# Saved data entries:
-------------------------
(* ===== verification/Tryst.v ===== *)
(** The Tryst trust records and invites (src/src/protocols/tryst/, the public snapshot): the
    [tryst] table (src/migrations/20250207000000_tryst.sql), [TrystRepository], the mapping
    between rows and records, the withheld primitives as the stubs they are, and invites. *)
From S2P Require Import Prelude External Wire Errors Database Schema.
From stdpp Require Import base strings list.
From Stdlib Require Import ZArith Lia Strings.Byte.
Open Scope tryst_scope.

(** ** crypto.rs *)

(** [EpochSecret([u8; 32])]; the array's length is [secret_ok]. *)
Record EpochSecret := { secret_bytes : bytes }.

#[export] Instance EpochSecret_eq_dec : EqDecision EpochSecret.
Proof. solve_decision. Defined.

Definition secret_ok (s : EpochSecret) : bool := bool_decide (length (secret_bytes s) = 32).

(** [Vec<u8> -> [u8; 32]] *)
Definition to_array_32 (b : bytes) : option bytes := if bool_decide (length b = 32) then Some b else None.

(** [From<[u8; 32]>] *)
Definition epoch_secret_from (b : bytes) : EpochSecret := {| secret_bytes := b |}.

(** [generate], with what the generator [R] writes into an array of that many bytes. *)
Definition generate {R} (fill_bytes : nat -> R -> bytes * R) (csprng : R) : EpochSecret * R :=
  let '(b, csprng') := fill_bytes 32 csprng in (epoch_secret_from b, csprng').

Definition to_bytes (s : EpochSecret) : bytes := secret_bytes s.
Definition current_epoch : Z := 0.
Definition ratchet_secret (s : EpochSecret) : EpochSecret := s.
Definition calculate_sas {K} (s : EpochSecret) (my_id other_id : K) : Z := 0.
Definition encrypt (s : EpochSecret) (plaintext : bytes) : outcome anyhow bytes := Ok plaintext.
Definition decrypt (s : EpochSecret) (ciphertext : bytes) : outcome anyhow bytes := Ok ciphertext.
Definition encrypt_symmetric {K} (key : K) (plaintext : bytes) : outcome anyhow bytes := Ok plaintext.
Definition decrypt_symmetric {K} (key : K) (ciphertext : bytes) : outcome anyhow bytes := Ok ciphertext.

Module TrystRepository.
(** A row of the table. *)
Record RawTryst := {
  raw_id : string;
  raw_account_id : option string;
  raw_current_secret : bytes;
  raw_previous_secret : option bytes;
  raw_last_updated_epoch : Z;
  raw_is_verified : bool;
}.

#[export] Instance RawTryst_eq_dec : EqDecision RawTryst.
Proof. solve_decision. Defined.

(** The table, in insertion order. *)
Abbreviation Table := (list RawTryst).
Abbreviation Pool := (World Table).

Section Tryst.
Context {Ids : EndpointIds} {Us : Uuids}.

(** ** types.rs *)
Record StoredTryst := {
  id : Uuid;
  account_id : option EndpointId;
  current_secret : EpochSecret;
  previous_secret : option EpochSecret;
  last_updated_epoch : Z;
  is_verified : bool;
}.

(** [ratchet_if_needed]: withheld, returns false. *)
Definition ratchet_if_needed (t : StoredTryst) : bool * StoredTryst := (false, t).

(** ** persistence.rs *)
(** INSERT INTO tryst .. ON CONFLICT(id) DO UPDATE SET ..: the conflict clause is about the
    primary key; a clash on the unique index of the account ids is an error. *)
Definition account_taken (r : RawTryst) (t : Table) : bool :=
  existsb (fun x => negb (bool_decide (raw_id x = raw_id r)) &&
                    match raw_account_id r with
                    | Some a => bool_decide (raw_account_id x = Some a)
                    | None => false
                    end) t.
Definition upsert (r : RawTryst) (t : Table) : outcome string unit * Table :=
  if account_taken r t then (Err "UNIQUE constraint failed: tryst.account_id", t)
  else if existsb (fun x => bool_decide (raw_id x = raw_id r)) t
  then (Ok tt, (fun x => if bool_decide (raw_id x = raw_id r) then r else x) <$> t)
  else (Ok tt, t ++ [r]).

(** SELECT .. FROM tryst WHERE id = ?, [fetch_optional]; the other two likewise. *)
Definition select_by_id (i : string) (t : Table) : outcome string (option RawTryst) * Table :=
  (Ok (head (filter (fun x => raw_id x = i) t)), t).
Definition select_by_account (a : string) (t : Table) : outcome string (option RawTryst) * Table :=
  (Ok (head (filter (fun x => raw_account_id x = Some a) t)), t).
Definition select_all (t : Table) : outcome string (list RawTryst) * Table := (Ok t, t).

(** The row [save] writes. *)
Definition raw_of (tryst : StoredTryst) : RawTryst := {|
  raw_id := uuid_to_string (id tryst);
  raw_account_id := id_to_string <$> account_id tryst;
  raw_current_secret := to_bytes (current_secret tryst);
  raw_previous_secret := to_bytes <$> previous_secret tryst;
  raw_last_updated_epoch := u64_as_i64 (last_updated_epoch tryst);
  raw_is_verified := is_verified tryst;
|}.

Definition save (tryst : StoredTryst) : action Pool LibError unit := stmt (upsert (raw_of tryst)).

(** [impl TryFrom<RawTryst> for StoredTryst] *)
Definition try_from (row : RawTryst) : outcome LibError StoredTryst :=
  match uuid_from_str (raw_id row) with
  | None => Err (Unexpected "Invalid UUID in DB")
  | Some i =>
      let? account := match raw_account_id row with
                      | Some s => match id_from_str s with
                                  | Some a => Ok (Some a)
                                  | None => Err (Unexpected "Invalid EndpointId in DB")
                                  end
                      | None => Ok None
                      end in
      match to_array_32 (raw_current_secret row) with
      | None => Err (Unexpected "Invalid secret length")
      | Some current =>
          let? previous := match raw_previous_secret row with
                           | Some b => match to_array_32 b with
                                       | Some s => Ok (Some {| secret_bytes := s |})
                                       | None => Err (Unexpected "Invalid previous secret length")
                                       end
                           | None => Ok None
                           end in
          Ok {| id := i; account_id := account; current_secret := {| secret_bytes := current |};
                previous_secret := previous; last_updated_epoch := i64_as_u64 (raw_last_updated_epoch row);
                is_verified := raw_is_verified row |}
      end
  end.
(* ===== verification/Handler.v ===== *)
(** The chat protocol's connection actor (src/src/protocols/chat/protocol_handler.rs): the
    handshake that turns an iroh connection into a [ChatConnectionHandle], the actor that
    serves dial and accept requests one by one, and the close codes. *)
From S2P Require Import Prelude External Wire Connection Errors.
From stdpp Require Import base strings list.
From Stdlib Require Import ZArith Lia Strings.Byte.
Open Scope tryst_scope.

Definition bytes_of_string (s : string) : bytes := String.list_byte_of_string s.

Definition OPEN_MESSAGE : bytes := bytes_of_string "OPEN_MESSAGE".

(** ** Close codes *)
Inductive ConnectionCloseReason :=
| Normal
| InvalidOpenMessage
| StreamReadFailed
| StreamWriteFailed.

#[export] Instance ConnectionCloseReason_eq_dec : EqDecision ConnectionCloseReason.
Proof. solve_decision. Defined.

(** The code is a [VarInt]. *)
Definition to_code_reason (r : ConnectionCloseReason) : Z * string :=
  match r with
  | Normal => (0, "Normal closure")
  | InvalidOpenMessage => (1001, "Invalid or unexpected open message received")
  | StreamReadFailed => (1002, "Stream read operation failed")
  | StreamWriteFailed => (1003, "Stream write operation failed")
  end%Z.

(** [impl TryFrom<VarInt> for ConnectionCloseReason]; the error carries the code. *)
Definition try_from (value : Z) : outcome Z ConnectionCloseReason :=
  if (value =? 0)%Z then Ok Normal
  else if (value =? 1001)%Z then Ok InvalidOpenMessage
  else if (value =? 1002)%Z then Ok StreamReadFailed
  else if (value =? 1003)%Z then Ok StreamWriteFailed
  else Err value.

Module ChatProtocol.
Section Protocol.
Context {Ids : EndpointIds} {Us : Uuids} {R : Type} {AR : AsyncRead R}.

(** An iroh connection and what its awaits return; [None] where the call does not return,
    and [greets] is whether [read_exact] does: the peer sent enough, or ended the stream. *)
Record Conn := {
  conn : Connection;
  accept_bi : option (string + Writer * R);
  open_bi : option (string + Writer * R);
  greets : bool;
}.

Inductive ConnectionRequest :=
| Accept (conn : Conn)
| Dial (endpoint_id : EndpointId) (respond_to : nat).

(** The two stream tasks and the supervisor of one connection. *)
Record Tasks := { t_conn : Connection; t_send : Writer; t_recv : R; t_token : nat; t_tx : nat; t_rx : nat }.

(** What the actor has done: the connections it closed with their codes, the tasks it
    spawned, what it sent on [accept_tx] and on the oneshots of dials. [fresh] numbers
    tokens and channels. *)
Record Actor := {
  closed : list (Connection * (Z * string));
  tasks : list Tasks;
  accept_tx : list (outcome anyhow ChatConnectionHandle);
  dial_replies : list (nat * outcome LibError ChatConnectionHandle);
  fresh : nat;
}.

Definition close (c : Connection) (reason : ConnectionCloseReason) (a : Actor) : Actor :=
  {| closed := closed a ++ [(c, to_code_reason reason)]; tasks := tasks a; accept_tx := accept_tx a;
     dial_replies := dial_replies a; fresh := fresh a |}.
Definition spawn (t : Tasks) (a : Actor) : Actor :=
  {| closed := closed a; tasks := tasks a ++ [t]; accept_tx := accept_tx a;
     dial_replies := dial_replies a; fresh := S (fresh a) |}.
Definition send_accepted (r : outcome anyhow ChatConnectionHandle) (a : Actor) : Actor :=
  {| closed := closed a; tasks := tasks a; accept_tx := accept_tx a ++ [r];
     dial_replies := dial_replies a; fresh := fresh a |}.
Definition reply_dial (tx : nat) (r : outcome LibError ChatConnectionHandle) (a : Actor) : Actor :=
  {| closed := closed a; tasks := tasks a; accept_tx := accept_tx a;
     dial_replies := dial_replies a ++ [(tx, r)]; fresh := fresh a |}.

(** The environment of one turn: the fresh handle id, what [connect] returns, and whether
    the other ends of the channels are there ([accept_open]) and take more ([accept_room]). *)
Record Env := {
  new_uuid : Uuid;
  connect : EndpointId -> option (string + Conn);
  accept_open : bool;
  accept_room : bool;
  reply_open : nat -> bool;
}.

(** [.await?] of a call that may not return. *)
Definition await {W A} (r : option (string + A)) : action W (stop anyhow) A :=
  match r with
  | None => throw Pending
  | Some (inl err) => throw (Failed err)
  | Some (inr a) => ret a
  end.

Definition process_established_connection (env : Env) (c : Conn) (conn_origin : ConnOrigin) :
    action Actor (stop anyhow) ChatConnectionHandle :=
  streams <-
    match conn_origin with
    | Connection.Accept =>
        streams <- await (accept_bi c) ;;
        let '(send, recv) := streams in
        if negb (greets c) then throw Pending
        else match read_exact (length OPEN_MESSAGE) recv with
             | (Ok buf, recv') =>
                 if bool_decide (buf <> OPEN_MESSAGE) then
                   modify (close (conn c) InvalidOpenMessage) ;;;
                   throw (Failed "Received invalid OPEN_MESSAGE while ACCEPTING connection.")
                 else ret (send, recv')
             | (_, _) =>
                 modify (close (conn c) StreamReadFailed) ;;;
                 throw (Failed "Failed to read open message while ACCEPTING connection.")
             end
    | Connection.Dial =>
        streams <- await (open_bi c) ;;
        let '(send, recv) := streams in
        match write_all OPEN_MESSAGE send with
        | (Ok _, send') => ret (send', recv)
        | (_, _) =>
            modify (close (conn c) StreamWriteFailed) ;;;
            throw (Failed "Failed to send OPEN_MESSAGE while DIAL other peer.")
        end
    end ;;
  n <- gets fresh ;;
  modify (spawn {| t_conn := conn c; t_send := streams.1; t_recv := streams.2;
                   t_token := n; t_tx := n; t_rx := n |}) ;;;
  ret {| handle_id := new_uuid env; origin := conn_origin; connection := conn c;
         tx := n; rx := n; cancel_token := n |}.

Definition dial_endpoint (env : Env) (endpoint_id : EndpointId) :
    action Actor (stop LibError) ChatConnectionHandle :=
  match connect env endpoint_id with
  | None => throw Pending
  | Some (inr c) =>
      result <- attempt (process_established_connection env c Connection.Dial) ;;
      lift (map_err (Failed ∘ lib_of_anyhow) result)
  | Some (inl err) => throw (Failed (PeerConnection err))
  end.

(** What the supervisor task of a connection wakes up to; it closes the connection with
    [Normal] in every case. *)
Inductive Ended :=
| Cancelled
| LocallyClosed
| ApplicationClosed (error_code : Z)
| ConnectionLost
| RecvDone
| SendDone.

Definition supervise (e : Ended) : option (outcome Z ConnectionCloseReason) * ConnectionCloseReason :=
  (match e with ApplicationClosed error_code => Some (try_from error_code) | _ => None end, Normal).

(** *** The actor's loop *)
Record Ready := { cancelled : bool; request_rx : option (option ConnectionRequest) }.

Inductive control := Continue | Stop.

Definition turn (env : Env) (rdy : Ready) : action Actor (stop anyhow) control :=
  if cancelled rdy then ret Stop
  else match request_rx rdy with
       | None => ret Continue
       | Some None => throw (Failed "ChatProtocolActor: Connection request channel is closed. Shutting down.")
       | Some (Some (Accept c)) =>
           result <- attempt (process_established_connection env c Connection.Accept) ;;
           if negb (accept_open env) then
             throw (Failed "ChatProtocolActor: Failed to send Accepted connection. Channel is closed.")
           else if negb (accept_room env) then throw Pending
           else modify (send_accepted result) ;;; ret Continue
       | Some (Some (Dial endpoint_id respond_to)) =>
           result <- attempt (dial_endpoint env endpoint_id) ;;
           if reply_open env respond_to then modify (reply_dial respond_to result) ;;; ret Continue
           else ret Continue
       end.

Fixpoint run (ts : list (Env * Ready)) : action Actor (stop anyhow) control :=
  match ts with
  | [] => ret Continue
  | (env, rdy) :: ts' =>
      c <- turn env rdy ;;
      match c with Stop => ret Stop | Continue => run ts' end
  end.

(** *** [ChatProtocol] *)

(** [ChatProtocol::accept]: the router hands an incoming connection to the actor's channel,
    if the actor is still there. *)
Definition accept (actor_alive : bool) (c : Conn) : action (list ConnectionRequest) unit unit := fun queue =>
  if actor_alive then (Ok tt, queue ++ [Accept c]) else (Err tt, queue).

(** [accept_conn]: the [select!] is not biased, so when the token is cancelled and a
    connection is there either may win ([token_first]). *)
Definition accept_conn (token_cancelled token_first : bool)
    (conn_result : option (option (outcome anyhow ChatConnectionHandle))) :
    outcome (stop LibError) ChatConnectionHandle :=
  if token_cancelled && (token_first || bool_decide (conn_result = None)) then
    Err (Failed (lib_of_anyhow "Chat protocol accept connnection request was cancelled."))
  else match conn_result with
       | None => Err Pending
       | Some None => Err (Failed (lib_of_anyhow "Failed to receive chat connection. Channel is closed."))
       | Some (Some r) => map_err (Failed ∘ lib_of_anyhow) r
       end.

(** The fields of [ChatProtocol]'s [Inner]: the actor's task with its join handle, and what
    is queued for it. *)
Record Inner := {
  actor : Actor;
  request_queue : list ConnectionRequest;
  actor_join_handle : bool;
  token_cancelled : bool;
}.

(** [ChatProtocol::new]: the actor's task is spawned. *)
Definition new : Inner := {|
  actor := {| closed := []; tasks := []; accept_tx := []; dial_replies := []; fresh := 0 |};
  request_queue := []; actor_join_handle := true; token_cancelled := false |}.

Definition cancel_inner (p : Inner) : Inner :=
  {| actor := actor p; request_queue := request_queue p; actor_join_handle := actor_join_handle p;
     token_cancelled := true |}.
Definition take_join_handle (p : Inner) : Inner :=
  {| actor := actor p; request_queue := request_queue p; actor_join_handle := false;
     token_cancelled := token_cancelled p |}.
Definition set_actor (a : Actor) (p : Inner) : Inner :=
  {| actor := a; request_queue := request_queue p; actor_join_handle := actor_join_handle p;
     token_cancelled := token_cancelled p |}.
(* ===== verification/App.v ===== *)
(** The application (src/src/app.rs): [AppActor], which keeps one chat manager per chat and
    hands accepted connections to it, and the calls of [Application] that go through it. *)
From S2P Require Import Prelude External Wire Errors ChatTypes Database Automerge Schema Repository Connection Peers Manager Tryst.
From stdpp Require Import base gmap strings list.
From Stdlib Require Import ZArith Lia.
Open Scope tryst_scope.

Module AppActor.
Section App.
Context {Ids : EndpointIds} {Us : Uuids} {OI : ObjIds} {AM : Automerges}.

(** A manager as the rest of the application sees it: the actor that was started, what its
    connection started, and its channel [in_tx]. *)
Record Managed := {
  m_chat_id : ChatId;
  m_actor : ChatManager.Actor;
  m_effects : list ChatConnection.effect;
  in_open : bool;
  inbox : list ChatManager.InMessage;
}.

(** The fields of [AppActor]. A [ChatManager] value is a clone of an [Arc], here a position
    in [managers]. [passing] are the tasks spawned to pass a handle on, [dropped] the
    handles nobody holds any more, [replies] what was sent on the oneshot channels. *)
Record App := {
  public_key : EndpointId;
  db_pool : World Db;
  chat_managers : gmap ChatId nat;
  managers : list Managed;
  passing : list (nat * ChatConnectionHandle);
  dropped : list ChatConnectionHandle;
  replies : list (nat * outcome LibError nat);
  pool_open : bool;
}.

Definition set_db_pool (p : World Db) (a : App) : App :=
  {| public_key := public_key a; db_pool := p; chat_managers := chat_managers a; managers := managers a;
     passing := passing a; dropped := dropped a; replies := replies a; pool_open := pool_open a |}.
Definition set_managers (ms : list Managed) (a : App) : App :=
  {| public_key := public_key a; db_pool := db_pool a; chat_managers := chat_managers a; managers := ms;
     passing := passing a; dropped := dropped a; replies := replies a; pool_open := pool_open a |}.
Definition add_passing (m : nat) (h : ChatConnectionHandle) (a : App) : App :=
  {| public_key := public_key a; db_pool := db_pool a; chat_managers := chat_managers a; managers := managers a;
     passing := passing a ++ [(m, h)]; dropped := dropped a; replies := replies a; pool_open := pool_open a |}.
Definition drop_handle (h : ChatConnectionHandle) (a : App) : App :=
  {| public_key := public_key a; db_pool := db_pool a; chat_managers := chat_managers a; managers := managers a;
     passing := passing a; dropped := dropped a ++ [h]; replies := replies a; pool_open := pool_open a |}.
Definition add_reply (tx : nat) (r : outcome LibError nat) (a : App) : App :=
  {| public_key := public_key a; db_pool := db_pool a; chat_managers := chat_managers a; managers := managers a;
     passing := passing a; dropped := dropped a; replies := replies a ++ [(tx, r)]; pool_open := pool_open a |}.
Definition close_pool (a : App) : App :=
  {| public_key := public_key a; db_pool := db_pool a; chat_managers := chat_managers a; managers := managers a;
     passing := passing a; dropped := dropped a; replies := replies a; pool_open := false |}.
(** [ChatManager::new] and [vacant.insert]: the new manager's number is the next one. *)
Definition insert_manager (c : ChatId) (m : Managed) (a : App) : App :=
  {| public_key := public_key a; db_pool := db_pool a;
     chat_managers := <[c := length (managers a)]> (chat_managers a); managers := managers a ++ [m];
     passing := passing a; dropped := dropped a; replies := replies a; pool_open := pool_open a |}.

(** What happens outside the actor while it waits: between the attempts to send on a full
    channel, and while the repository is opened; and which oneshot receivers are alive. *)
Record Env := {
  while_full : list (App -> App);
  while_opening : App -> App;
  reply_open : nat -> bool;
}.

(** A call on the pool. *)
Definition on_db {E A} (c : action (World Db) E A) : action App (stop E) A := fun a =>
  let '(r, p) := c (db_pool a) in (map_err Failed r, set_db_pool p a).

(** [in_tx.send(msg).await] on manager [m]: whether it was delivered. It waits while the
    channel is full. *)
Fixpoint send_in {E} (waits : list (App -> App)) (m : nat) (msg : ChatManager.InMessage) :
    action App (stop E) bool :=
  found <- gets (fun a => managers a !! m) ;;
  match found with
  | None => ret false
  | Some mg =>
      if negb (in_open mg) then ret false
      else if bool_decide (length (inbox mg) < CHANNEL_BUFFER) then
        modify (fun a => set_managers (<[m := {| m_chat_id := m_chat_id mg; m_actor := m_actor mg;
          m_effects := m_effects mg; in_open := true; inbox := inbox mg ++ [msg] |}]> (managers a)) a) ;;;
        ret true
      else match waits with
           | [] => throw Pending
           | others :: waits' => modify others ;;; send_in waits' m msg
           end
  end.

(** [ChatManager::pass_accepted_conn_handle]: a handle that cannot be sent is dropped. *)
Definition pass_accepted_conn_handle {E} (waits : list (App -> App)) (m : nat) (conn_handle : ChatConnectionHandle) :
    action App (stop E) unit :=
  sent <- send_in waits m (ChatManager.PassAcceptedConnHandle conn_handle) ;;
  if (sent : bool) then ret tt else modify (drop_handle conn_handle).

(** The endpoint is bound with the same secret key, so its id is [public_key] too. *)
Definition handle_chat_manager (env : Env) (remote_id : EndpointId) (conn_handle : option ChatConnectionHandle) :
    action App (stop LibError) nat :=
  chat_id <- gets (fun a => {| my_id := public_key a; remote_peer := remote_id |}) ;;
  found <- gets (fun a => chat_managers a !! chat_id) ;;
  match found with
  | Some manager =>
      (match conn_handle with
       | Some handle => pass_accepted_conn_handle (while_full env) manager handle
       | None => ret tt
       end) ;;;
      ret manager
  | None =>
      opened <- attempt (on_db (ChatRepository.new chat_id)) ;;
      match opened with
      | Ok doc =>
          modify (while_opening env) ;;;
          entry <- gets (fun a => chat_managers a !! chat_id) ;;
          match entry with
          | Some manager =>
              (match conn_handle with
               | Some handle => modify (add_passing manager handle)
               | None => ret tt
               end) ;;;
              ret manager
          | None =>
              local_id <- gets public_key ;;
              let '(chat_conn, effects) :=
                match conn_handle with
                | Some handle => (ChatConnection.new_connected local_id handle, [])
                | None => ChatConnection.new local_id remote_id
                end in
              pool <- gets db_pool ;;
              new_manager <- gets (fun a => length (managers a)) ;;
              modify (insert_manager chat_id
                {| m_chat_id := chat_id; m_actor := ChatManager.new (doc, pool) chat_conn;
                   m_effects := effects; in_open := true; inbox := [] |}) ;;;
              ret new_manager
          end
      | Err e => modify (from_option drop_handle id conn_handle) ;;; throw (Failed e)
      | Panic => lift Panic
      end
  end.

Inductive AppActorRequest :=
| GetChatManager (remote_id : EndpointId) (respond_to : nat).

Definition handle_actor_request {E} (env : Env) (msg : AppActorRequest) : action App (stop E) unit :=
  match msg with
  | GetChatManager remote_id respond_to =>
      result <- attempt (handle_chat_manager env remote_id None) ;;
      if reply_open env respond_to then modify (add_reply respond_to result) else ret tt
  end.

(** What is ready at a turn of the loop. *)
Record Ready := {
  cancelled : bool;
  request_rx : option (option AppActorRequest);
  accepted : option (outcome LibError ChatConnectionHandle);
}.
-------------------------
# Goal of the exercise:
Show the lines from the data above that contain the string "Section".

# Task solution:
Section Tryst.
Section Protocol.
Section App.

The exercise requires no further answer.